Cuando todos creíamos que la Guerra Fría era cosa del pasado y los espías meros personajes de ficción de las novelas de John le Carré, he aquí que en estos últimos años nos hemos visto envueltos en las viejas prácticas de la antigua y denostada diplomacia. Todo parecía bien regulado y los servicios de inteligencia, necesarios en todo país moderno respetuoso con el estado de derecho, cumplían fielmente y con eficacia sus labores de información y protección de los intereses nacionales. Hasta aquí nada que objetar.



Sin embargo, cuando estalló el caso Snowden, se reveló con claridad el grado y la intensidad de las actuaciones de los servicios y agencias de información norteamericanas que espiaron a todo el mundo, incluidos a los países aliados. En este sentido, habría que haber puesto en marcha algunas medidas y mecanismos para frenar y exigir responsabilidades por las violaciones de uno de los principios sagrados de las democracias occidentales: el respecto a la privacidad e intimidad de las personas.

Cuando estalló este caso se afirmó, y así se sigue haciendo hasta ahora, que la razón que justifica estas acciones es el establecimiento de garantías de seguridad para la ciudadanía y para incrementar la eficacia de la lucha contra el terrorismo; surgida a raíz del 11 de septiembre y prolongada hasta hoy por las amenazas del mal llamado Estado Islámico (ISI).

Aunque estas explicaciones sean lógicas y puedan calificarse de aceptables, la opinión pública europea no entiende por qué es necesario escuchar y espiar a líderes aliados, salvo que la Agencia de Seguridad Nacional norteamericana estime que la canciller Merkel es una peligrosa radical islamista o el presidente Hollande, un fanático miembro del ejército del ISI.

Las recientes revelaciones del espionaje a los últimos presidentes de la República francesa no debieran extrañarnos pero sí requerirían de una reacción enérgica y contundente de los políticos europeos. Parte de esta situación se debe a que no se reaccionó adecuadamente cuando se conocieron las actuaciones reveladas por Snowden. La Unión Europea debería haber exigido explicaciones y reparaciones a su aliado norteamericano.

No creo que el presidente Obama fuese consciente de la gravedad de esta situación, pero los europeos no deberían haberse quedado satisfechos con unas simples declaraciones de que EE.UU. ya no realizaría más acciones de este tipo en el futuro. Lo que hace falta es un compromiso real y vinculante para que esta situación no se vuelva a repetir. Y hasta que no se logre, los europeos deberían ralentizar las negociaciones del TTIP, el Tratado de Comercio e Inversiones entre EE.UU. y la Unión Europea.
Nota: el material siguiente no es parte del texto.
(** Appending splices the run and its padding in at the head. *)
Lemma append_loop_spec fuel (d : Dev D) base head data cap :
  dev_ok d → 0 ≤ base → base + Z.of_nat cap ≤ d.(logical_blocks) →
  (length data ≤ fuel)%nat → (head + length data ≤ cap * LB)%nat → Forall is_byte data → data ≠ [] →
  clean_tail (image d) (lb_off base) head →
  ∃ d', Fs.append_loop fuel d base head data = (d', Ok tt) ∧ dev_same d d' ∧
        image d' = splice (image d) (lb_off base + head) (run_pad head data).
Proof.
  revert d head data. induction fuel as [|fuel IH]; intros d head data Hd Hbase Hcap Hf Hroom Hb Hne Hclean.
  - destruct data; [done|]. simpl in Hf. lia.
  - assert (Hunf : ∀ x l, data = x :: l → Fs.append_loop (S fuel) d base head data =
      let lb := base + Z.of_nat (head / LB) in
      let in_block := (head mod LB)%nat in
      let n := min (length data) (LB - in_block) in
      match (if (in_block =? 0)%nat then Ok (zeros LB) else NxfsDev.read d lb (zeros LB)) with
      | Err e => (d, Err e)
      | Ok block =>
          match NxfsDev.write d lb (splice block in_block (take n data)) with
          | (d', Ok _) => Fs.append_loop fuel d' base (head + n) (drop n data)
          | (d', Err e) => (d', Err e)
          end
      end) by (by intros x l ->).
    destruct data as [|x l] eqn:Edata; [done|]. rewrite <- Edata in *. rewrite (Hunf x l) by done. clear Hunf.
    assert (Hdl : (0 < length data)%nat) by (rewrite Edata; simpl; lia).
    clear Edata x l. cbn zeta. pose proof (div_mod_LB head) as Hh. pose proof (mod_LB head) as Hm. pose proof LB_pos as HLB.
    set (n := min (length data) (LB - head mod LB)).
    assert (Hn : (0 < n ≤ length data)%nat) by lia.
    set (lb := base + Z.of_nat (head / LB)).
    assert (Hlb : 0 ≤ lb < logical_blocks d).
    { unfold lb. split; [lia|]. assert (head / LB < cap)%nat by nia. lia. }
    assert (Hoff : lb_off lb = (lb_off base + head / LB * LB)%nat) by (unfold lb_off, lb; nia).
    pose proof (image_room d lb Hd Hlb) as Hir.
    assert (Hblock : (if (head mod LB =? 0)%nat then Ok (zeros LB) else NxfsDev.read d lb (zeros LB)) =
              Ok (if (head mod LB =? 0)%nat then zeros LB else slice (lb_off lb) (lb_off lb + LB) (image d))).
    { destruct (head mod LB =? 0)%nat; [done|]. apply read_spec; [done..|apply length_zeros]. }
    rewrite Hblock. clear Hblock. set (block := if (head mod LB =? 0)%nat then _ else _).
    assert (Hbl : length block = LB).
    { unfold block. destruct (head mod LB =? 0)%nat; [apply length_zeros|]. rewrite slice_length; lia. }
    assert (Htl : length (take n data) = n) by (rewrite length_take; lia).
    destruct (write_spec d lb (splice block (head mod LB) (take n data))) as (d1 & Hw & Hsame & Himg); [done..| | |].
    { rewrite splice_length; lia. }
    { apply splice_byte; [|by apply Forall_take]. unfold block.
      destruct (head mod LB =? 0)%nat; [apply zeros_byte|by apply slice_byte, image_byte]. }
    rewrite Hw. unfold block in Himg. rewrite Hoff in Himg, Hir. rewrite append_block in Himg by (done || lia).
    destruct (decide (n = length data)) as [En|En].
    + rewrite En, drop_ge by lia. exists d1. split; [by destruct fuel|]. split; [done|].
      rewrite Himg. rewrite (take_ge data) by lia. done.
    + assert (HnLB : n = (LB - head mod LB)%nat) by lia.
      assert (Hhd : (head + n)%nat = (S (head / LB) * LB)%nat) by lia.
      assert (Hpad : run_pad head (take n data) = take n data).
      { unfold run_pad. rewrite Htl, Hhd, round_up_mult, Nat.sub_diag. cbn [zeros replicate]. apply app_nil_r. }
      rewrite Hpad in Himg.
      destruct (IH d1 (head + n)%nat (drop n data)) as (d2 & Hw2 & Hs2 & Hi2).
      * apply Hsame. * done. * by rewrite (ds_logical _ _ Hsame). * rewrite length_drop. lia.
      * rewrite length_drop. lia. * by apply Forall_drop.
      * intros E. apply (f_equal length) in E. rewrite length_drop in E. simpl in E. lia.
      * intros Hmod. exfalso. apply Hmod. rewrite Hhd. apply Nat.Div0.mod_mul.
      * exists d2. split; [done|]. split; [by eapply dev_same_trans|].
        rewrite Hi2, Himg.
        replace (lb_off base + (head + n))%nat with (lb_off base + head + length (take n data))%nat by lia.
        assert (Hrp : take n data ++ run_pad (head + n) (drop n data) = run_pad head data).
        { unfold run_pad. rewrite length_drop, app_assoc, take_drop.
          replace (head + n + (length data - n))%nat with (head + length data)%nat by lia. done. }
        rewrite splice_splice; [by rewrite Hrp|]. rewrite Htl.
        pose proof (run_pad_length (head + n) (drop n data)) as Hrl. rewrite length_drop in Hrl.
        replace (head + n + (length data - n))%nat with (head + length data)%nat in Hrl by lia.
        assert (round_up (head + length data) ≤ cap * LB)%nat.
        { unfold round_up. apply Nat.mul_le_mono_r. by apply blocks_for_le. }
        pose proof (image_room d (base + Z.of_nat cap - 1) Hd) as Hend. unfold lb_off in *.
        assert (0 < cap)%nat by nia. specialize (Hend ltac:(lia)). nia.
Qed.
No se puede firmar un Tratado de tanta transcendencia con un aliado que escucha y espía a sus más próximos socios e interlocutores. ¿Cómo podríamos negociar nuestros intereses comerciales si somos incapaces de defender nuestros valores esenciales de ética democrática? ¿Cómo EE.UU nos tomará en serio si no somos capaces de exigir la reparación de aquello que forma parte de nuestra ciudadanía democrática?

Y, en este sentido, podríamos además preguntarnos ¿qué hubiese ocurrido si las escuchas y las actuaciones hubiesen sido ejecutadas por la Federación de Rusia y dirigidas por los herederos de la siempre opaca KGB? Estoy seguro que la Unión Europea y los Estados miembros habrían llamado a consultas a todos sus embajadores en Moscú y se hubiesen reforzado aún más las sanciones contra Rusia. Todo el imaginario colectivo de la «guerra de espías» se hubiera desencadenado sin duda alguna.

Es por ello que antes de ampliar el campo de actuación de las escuchas para prevenir y luchar contra el terrorismo convendría actuar siempre dentro de un marco legal y de respeto al estado de derecho. Paradójicamente, Francia se queja de las escuchas de los norteamericanos y, ese mismo día, decide cambiar su legislación y permitir que se controlen las comunicaciones de los extranjeros en su país. Todos tenemos que ser solidarios en la lucha contra el terrorismo; todos debemos condenar sin paliativos los actos de barbarie que se han producido en Francia, pero hay que recordar que los autores eran franceses y no extranjeros.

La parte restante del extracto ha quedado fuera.